Once I suited up I took the empty nuc box (again) and placed it beneath the bush. I cut out the branch of rosemary and let it drop into the box. Once I closed the box I place it next to the Hv1, which is a few feet away. By now most of the bee at the entrance of the main hive appeared to be retuning back into the hive. So far so good. It was then I made a number of calls seeking advice.

After a long conversation with one particular experienced beekeeper who outlined some of the possible scenarios regarding the caste of bees. She suggested that I either have a queen returning from its mating flight (best case scenario), or last Sunday I somehow missed a queen cell and now I have two queens. In the latter case I shall have to check things out and take corrective action.

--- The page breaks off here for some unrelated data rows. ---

(* ===== verification/DesiredSpec.v ===== *)
(** * Desired states converge, and a result belongs to what was claimed

    Every operation of [Desired] moves the rows of the four tables in a few ways; over
    any interleaving the rows stay well formed, no task identity is issued twice while a
    row lives, and a success is recorded for the payload that was issued under its
    revision and attempt. *)
From S2P Require Import Prelude GoText GoTime GoNet Orders TaskIds Networking Gateway GatewaySpec Store Execution.
From S2P Require Import Ingress IngressSpec Desired.

Inductive dtable := TComponent | TGateway | TListener | TTunnel.

#[global] Instance dtable_eq_dec : EqDecision dtable.
Proof. solve_decision. Defined.

Definition rows (t : dtable) (d : Desk) : gmap string desired_row :=
  match t with
  | TComponent => dk_components d | TGateway => dk_gateways d
  | TListener => dk_listeners d | TTunnel => dk_tunnels d
  end.

(** ** Moves of a row *)

(** Moves that issue nothing. *)
Inductive quiet : option desired_row → option desired_row → Prop :=
| quiet_insert r :
    dr_desired r = 1 → dr_applied r = 0 → dr_attempt r = 0 → dr_status r = "pending" →
    quiet None (Some r)
| quiet_queue r r' :
    dr_desired r' = dr_desired r + 1 → dr_applied r' = dr_applied r →
    dr_attempt r' = dr_attempt r ∨ dr_attempt r' = 0 → dr_status r' = "pending" ∨ dr_status r' = "failed" →
    quiet (Some r) (Some r')
| quiet_settle r r' :
    dr_status r = "applying" → dr_desired r' = dr_desired r → dr_payload r' = dr_payload r →
    dr_attempt r' = dr_attempt r →
    dr_applied r' = dr_applied r ∧ dr_status r' = "failed" ∨
    dr_applied r' = dr_desired r ∧ (dr_status r' = "ready" ∨ dr_status r' = "stopped") →
    quiet (Some r) (Some r')
| quiet_created r :
    dr_desired r = 0 → dr_applied r = 0 → dr_attempt r = 0 → dr_status r = "stopped" →
    quiet None (Some r)
| quiet_renewed r r' :
    dr_desired r' = dr_desired r → dr_applied r' = dr_applied r → dr_attempt r' = dr_attempt r →
    dr_payload r' = dr_payload r → dr_status r' = dr_status r → quiet (Some r) (Some r').

(** The rows of every table move quietly. *)
Definition Quiet (d d' : Desk) : Prop := ∀ t id, rtc quiet (rows t d !! id) (rows t d' !! id).

#[global] Instance Quiet_preorder : PreOrder Quiet.
Proof.
  split; [intros d t id; apply rtc_refl|]. intros d1 d2 d3 H1 H2 t id. by etrans; [apply H1|apply H2].
Qed.

Lemma Quiet_same d d' : (∀ t, rows t d' = rows t d) → Quiet d d'.
Proof. intros H t id. by rewrite H. Qed.

(** One row of one table moves. *)
Lemma Quiet_row t id r d d' :
  rows t d' = <[id := r]> (rows t d) → (∀ t', t' ≠ t → rows t' d' = rows t' d) →
  quiet (rows t d !! id) (Some r) → Quiet d d'.
Proof.
  intros Ht Ho Hq t' id'. destruct (decide (t' = t)) as [-> |Hne]; [|by rewrite Ho].
  rewrite Ht. destruct (decide (id' = id)) as [-> |Hid].
  - rewrite lookup_insert_eq. by apply rtc_once.
  - by rewrite lookup_insert_ne.
Qed.

Ltac other_tables := intros []; intros; done.

Section Moves.
Context {U : UrlReader} {GP : GlivelaPort} {Srt : SliceSorter} {Src : Sources} {SH : StateHash}.

Lemma quiet_queue_row m id payload reset now :
  quiet (m !! id) (Some (queue_row (revision_of m id + 1) payload reset now (m !! id))).
Proof.
  unfold revision_of, queue_row. destruct (m !! id) as [r|].
  - apply quiet_queue; cbn; auto. destruct reset; auto.
  - by apply quiet_insert.
Qed.

Lemma queueGatewayState_row id now d d' :
  queueGatewayState id now d = Ok d' →
  ∃ state, desiredGatewayState (src_system d id) (src_routes d id) (revision_of (dk_gateways d) id + 1) = Ok state ∧
    dk_gateways d' = <[id := queue_row (revision_of (dk_gateways d) id + 1) (gateway_Marshal state) false now
                               (dk_gateways d !! id)]> (dk_gateways d) ∧
    (∀ t, t ≠ TGateway → rows t d' = rows t d) ∧ dk_cutovers d' = dk_cutovers d ∧ dk_marker d' = dk_marker d.
Proof.
  unfold queueGatewayState. destruct (desiredGatewayState _ _ _) as [state|]; [|discriminate]. cbn [rbind].
  intros [= <-]. exists state. split_and!; try done; try other_tables.
Qed.

Lemma Quiet_queueGatewayState id now d d' : queueGatewayState id now d = Ok d' → Quiet d d'.
Proof.
  intros (state & _ & Hg & Ho & _)%queueGatewayState_row.
  eapply (Quiet_row TGateway id); [exact Hg|exact Ho|]. apply quiet_queue_row.
Qed.

(** The constructed listener has the revision and the node it is built for. *)
Lemma build_identity rd nodeID revision restore s :
  buildNodeListenerState rd nodeID revision restore = Built s → nl_revision s = revision ∧ nl_node_id s = nodeID.
Proof.
  unfold buildNodeListenerState. destruct (listener_routes _ _ _ _) as [routes| |]; [|discriminate..]. cbn [bbind].
  destruct routes as [|r routes]; [destruct restore; [discriminate|by intros [= <-]]|].
  destruct (negb _); [discriminate|].
  destruct (match restore with Some _ => _ | None => _ end) as [bind| |]; [|discriminate..]. cbn [bbind].
  destruct (_ && _); [discriminate|].
  destruct (validateCenterNodeListenerState _); [|discriminate]. cbn [of_res bbind]. by intros [= <-].
Qed.

Lemma queueNodeListenerState_row id now d d' :
  queueNodeListenerState id now d = Built d' →
  ∃ state, desiredNodeListenerState (src_listener d id) id (revision_of (dk_listeners d) id + 1) = Built state ∧
    validateCenterNodeListenerState state = Ok tt ∧ nl_node_id state = id ∧
    nl_revision state = revision_of (dk_listeners d) id + 1 ∧
    dk_listeners d' = <[id := queue_row (revision_of (dk_listeners d) id + 1) (listener_Marshal state) false now
                                (dk_listeners d !! id)]> (dk_listeners d) ∧
    (∀ t, t ≠ TListener → rows t d' = rows t d) ∧ dk_cutovers d' = dk_cutovers d ∧ dk_marker d' = dk_marker d.
Proof.
  unfold queueNodeListenerState. destruct (desiredNodeListenerState _ _ _) as [s| |] eqn:Eb; [|discriminate..].
  cbn [bbind]. pose proof Eb as Eb'. apply build_identity in Eb as [Er En]. unfold saveNodeListenerState.
  destruct (validateCenterNodeListenerState s) as [[]|] eqn:Ev; [|discriminate]. cbn [rbind of_res]. intros [= <-].
  exists s. split_and!; try done; try other_tables. cbn. by rewrite En, Er.
Qed.

Lemma Quiet_queueNodeListenerState id now d d' : queueNodeListenerState id now d = Built d' → Quiet d d'.
Proof.
  intros (state & _ & _ & _ & _ & Hg & Ho & _)%queueNodeListenerState_row.
  eapply (Quiet_row TListener id); [exact Hg|exact Ho|]. apply quiet_queue_row.
Qed.

Lemma to_res_ok {A} (b : built A) a : to_res b = Ok a → b = Built a.
Proof. destruct b; cbn; congruence. Qed.

Lemma Quiet_queueTunnelState id now d d' : queueTunnelState id now d = Ok d' → Quiet d d'.
Proof.
  unfold queueTunnelState. destruct (dk_tunnels d !! id) as [r|] eqn:E; [|discriminate].
  destruct (tunnelIngressForNode _ _); [|discriminate]. cbn [rbind]. intros [= <-].
  eapply (Quiet_row TTunnel id); [reflexivity|other_tables|]. cbn. rewrite E. apply quiet_queue; cbn; auto.
Qed.

Lemma Quiet_select_gateway site id now d : Quiet d (select_gateway site id now d).
Proof.
  unfold select_gateway. eapply (Quiet_row TComponent id); [reflexivity|other_tables|]. cbn.
  destruct (dk_components d !! id) as [r|]; [apply quiet_queue; cbn; auto|by apply quiet_insert].
Qed.

Lemma Quiet_unhealthy id now d d' : queueUnhealthyGatewayReconcile id now d = Ok d' → Quiet d d'.
Proof.
  unfold queueUnhealthyGatewayReconcile. destruct (dk_gateways d !! id) as [r|].
  - destruct (_ || _); [by intros [= <-]|apply Quiet_queueGatewayState].
  - destruct (dk_components d !! id) as [r|] eqn:E; [|by intros [= <-]].
    destruct (_ && _); [|by intros [= <-]]. intros [= <-].
    eapply (Quiet_row TComponent id); [reflexivity|other_tables|]. cbn. rewrite E. apply quiet_queue; cbn; auto.
Qed.

Lemma Quiet_mismatched id revision hash now d d' :
  queueMismatchedGatewayReconcile id revision hash now d = Ok d' → Quiet d d'.
Proof.
  unfold queueMismatchedGatewayReconcile. destruct (dk_gateways d !! id); [|by intros [= <-]].
  destruct (_ || _); [by intros [= <-]|]. destruct (gateway_Unmarshal _); [|discriminate].
  destruct (_ || _); [discriminate|]. destruct (gatewayCertificates _ _ _); [|discriminate]. cbn [rbind].
  destruct (ConfigurationHash _ _); [|discriminate]. cbn [rbind].
  destruct (_ && _); [by intros [= <-]|apply Quiet_queueGatewayState].
Qed.

Lemma Quiet_mismatched_listener id healthy revision hash now d d' :
  queueMismatchedNodeListenerReconcile id healthy revision hash now d = Ok d' → Quiet d d'.
Proof.
  unfold queueMismatchedNodeListenerReconcile. destruct (dk_listeners d !! id); [|by intros [= <-]].
  destruct (_ || _); [by intros [= <-]|]. destruct (listener_Unmarshal _); [|discriminate].
  destruct (_ || _); [discriminate|]. destruct (NodeListenerConfigurationHash _); [|discriminate]. cbn [rbind].
  destruct (_ && _); [by intros [= <-]|]. intros H%to_res_ok%Quiet_queueNodeListenerState.
  etrans; [|exact H]. apply Quiet_same. by intros [].
Qed.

The latter case will involve keeping one queen ( in the main hive), and knocking off the other queen bee. That done I shall combine bees from the main hive and the nuc in order to preserve the strength of this colony.

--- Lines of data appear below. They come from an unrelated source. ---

(** The reads of the tables outside the model, and two procedures that write such
    tables. *)
Record ClaimReads := mk_claim_reads {
  cl_capability : string → bool;                (* json_extract(capabilities_json,'$.<name>')=1 *)
  cl_link_revision : Z;                         (* '$.meridianLinkRevision' *)
  cl_targets : task_row → string;               (* targets_json *)
  cl_input : task_row → res string;             (* the stored input after decoding and the checks of
                                                   the claim, or the error it reports *)
  cl_site_bound : task_row → bool;              (* the joins of node_sites and applications on the Agent *)
  cl_site : task_row → res (string * Z * string);  (* nodeSiteTask: owner, revision and task *)
  cl_callback_url : res string;                 (* agentDecommissionCallbackURL *)
  cl_business_retired : bool;
  cl_cutover_freezes : bool;                    (* meridianCutoverBlocksLandingChanges *)
  cl_cutover_owns : bool;                       (* meridianOwnsLegacyLanding *)
  cl_refresh_required : bool;
  cl_referenced : task_row → res unit;          (* the applied plan keeps a referenced service *)
  cl_refresh : M unit;                          (* refreshClientLandingSources *)
  cl_server_ready : task_row → bool;            (* the landing server of a proxy state serves it *)
  cl_prerequisites : task_row → res bool;       (* clientLandingRoutePrerequisites *)
  cl_reinstall : task_row → option string       (* the task, unless the node changed since inspection *)
}.

Definition in_table (table : business_table) (t : task_row) : bool := bool_decide (tr_table t = table).

(** A pending row of the Agent. *)
Definition pending_row (table : business_table) (agentID : string) (t : task_row) : bool :=
  in_table table t && (tr_agent_id t =?s agentID) && (tr_state t =?s "pending").

(** [SET state=?,attempt=attempt+1,lease_expires_at=?,updated_at=?]. *)
Definition started (state : string) (now : Z) (t : task_row) : task_row :=
  set_tr_updated (rfc3339nano now)
    (set_tr_lease (rfc3339nano (now + taskLeaseDuration))
       (set_tr_attempt (tr_attempt t + 1) (set_tr_state state t))).

(** The statement that takes a row: [wh] names it, and it is still pending in the
    attempt that was read. *)
Definition take_row (table : business_table) (wh : task_row → bool) (attempt : Z)
    (set_row : task_row → task_row) : M Z :=
  update_tasks (λ t, in_table table t && wh t && (tr_state t =?s "pending") && (tr_attempt t =? attempt))
    set_row.

Definition plain_task (id kind : string) (attempt revision : Z) (input : string) : AgentTask :=
  mk_task id kind attempt revision "" false None None None None None None None None input.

All said and done I have had quite enough excitement for one week, though I have learned a heck of a lot. Who said beekeeping is a gentle pastime?

Thursday, 22 April 2010

Hiving the swarm

This morning my friend Tom came and gave me a hand hiving the swarm transferring the new colony from the nuc to the new hive. He took the photo you see here.

The weather is simply lovely. Yesterday morning I took the time to monitor activities at both hives and checking it against the clock. It would seem that around 11 am is the best time to move the bees when things are just warming up but not so much so as to be troublesome.

Ideally I would like to take time to look for the queen in Hv2 (the new hive) while I was doing the transfer, but as the entire colony must have enough disturbance since Sunday I decided just to move the frames, put out a feeder with sugar solution ( 1 litre of water to 2 kg of sugar) and closed up the hive. The proper inspection will just have to wait. I am also planning to get some help marking the new queen. Without doubt I shall have to do the same with the old hive (Hv1). Within half an hours of moving the frames all bees calmed down and starting to get in and out of HV2 with no fuss.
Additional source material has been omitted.